After some months I found one woman who was very skilled in the internet and in blogging, we made a new blog, which had very good statistics. So, I was “on” blog just to see, if he would come. I knew how it was when we were working on our blog together before. I knew what he would write, his style and I knew his imagination of his nicknames (he always came with other nickname so that his wife will not recognize him).

Because that was the only “communication” I had with him… I was totally paranoical, if I would see him or not.
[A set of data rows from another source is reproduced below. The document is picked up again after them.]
(** A message of the first channel is not among the latest of the others. *)
Lemma fused_after {T} k (hist : list (nat * T)) msg : fused k (hist ++ [(0%nat, msg)]) (0%nat, msg) = fused k hist (0%nat, msg).
Proof.
  assert (H : ∀ n a, (1 ≤ a)%nat → mapM (λ c, last (channel_hist c (hist ++ [(0%nat, msg)]))) (seq a n) = mapM (λ c, last (channel_hist c hist)) (seq a n));
    [|unfold fused; f_equal; by apply H].
  intros n. induction n as [|n IH]; intros a Ha; [done|]. simpl. rewrite channel_hist_snoc. simpl. rewrite decide_False by lia. rewrite app_nil_r. by rewrite IH by lia.
Qed.

Section Component.
Context {T : Type} (null : T) (RegisterChannel : string → Z).

(** ** Nodes *)

Record ReaderOption := mkOption { channel : string; depth : Z; pending_queue_size : Z }.
Record ComponentConfig := mkComponentConfig { name : string; config_readers : list ReaderOption }.

(** The parts of the process that a node uses: the mode, the names of the tasks
    of the scheduler, the blockers. *)
Record Sys := mkSys { is_reality_mode : bool; tasks : gset string; sys_blockers : gmap string (@typed_blocker T) }.

(** A reader: the type of its messages, and the number of its callback. *)
Record NodeReader := mkNodeReader { r_option : ReaderOption; r_type : nat; r_id : nat }.
Record Node := mkNode { node_name_ : string; readers_ : gmap string NodeReader }.

Definition croutine_name (n : Node) (c : string) : string := node_name_ n +:+ "_" +:+ c.

(** [Reader::Init] and [IntraReader::Init]; a reader that fails is destroyed,
    and the destructor of an [IntraReader] unsubscribes. *)
Definition NodeReader_Init (r : NodeReader) (n : Node) (s : Sys) : bool * Sys :=
  let c := channel (r_option r) in
  if is_reality_mode s then
    if decide (croutine_name n c ∈ tasks s) then (false, s)
    else (true, mkSys (is_reality_mode s) ({[croutine_name n c]} ∪ tasks s) (sys_blockers s))
  else
    let '(ok, m) := Manager_Subscribe (r_type r) c (depth (r_option r)) (node_name_ n) (r_id r) (sys_blockers s) in
    (ok, mkSys (is_reality_mode s) (tasks s) (if ok then m else (Manager_Unsubscribe (r_type r) c (node_name_ n) m).2)).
I also was “on guard” at the site when we were commenting before. Just that now, it was not me and him, but he and his wife. :roll: His wife… was a typical empty headed spoiled woman who always wanted to compete with me to prove that she was better than me.

I realized in one year or so… after one person always commented after me and called me stupid, that this was actually her! :shock: When I discovered that, I was totally shattered. Not, that this woman stolen my man… not that this women put four people in sadness because of her actions, but that she was just mean. How can he be with such a woman? Why he did that to me? Why he never called me in four years, never explained to anybody from us, why he did that? Why was he lying and hiding with his nick-names? Why he was always coming on my blog… I didn’t understand why then he was with this other woman!?

Isn’t that sick? We lived together in the same town, but we never saw each other and he is “happily” married. He is baby-sitting again other children, cause he can’t have his own. His first wife regretted his leaving her and kids and… it was a very nasty divorce. His kids were abandoned, he was afraid of his ex-wife… I actually don’t know why he didn’t take care for his own kids.

So… he was just looking for replacement of his own kids. And then he left these too. And then again found new ones to replace previous ones…

He abandoned seven people in three years! And this guy is nothing special. Actually he doesn’t look good at all. I really have to think what – for God’s sake – is in this little guy that I was so crazy about!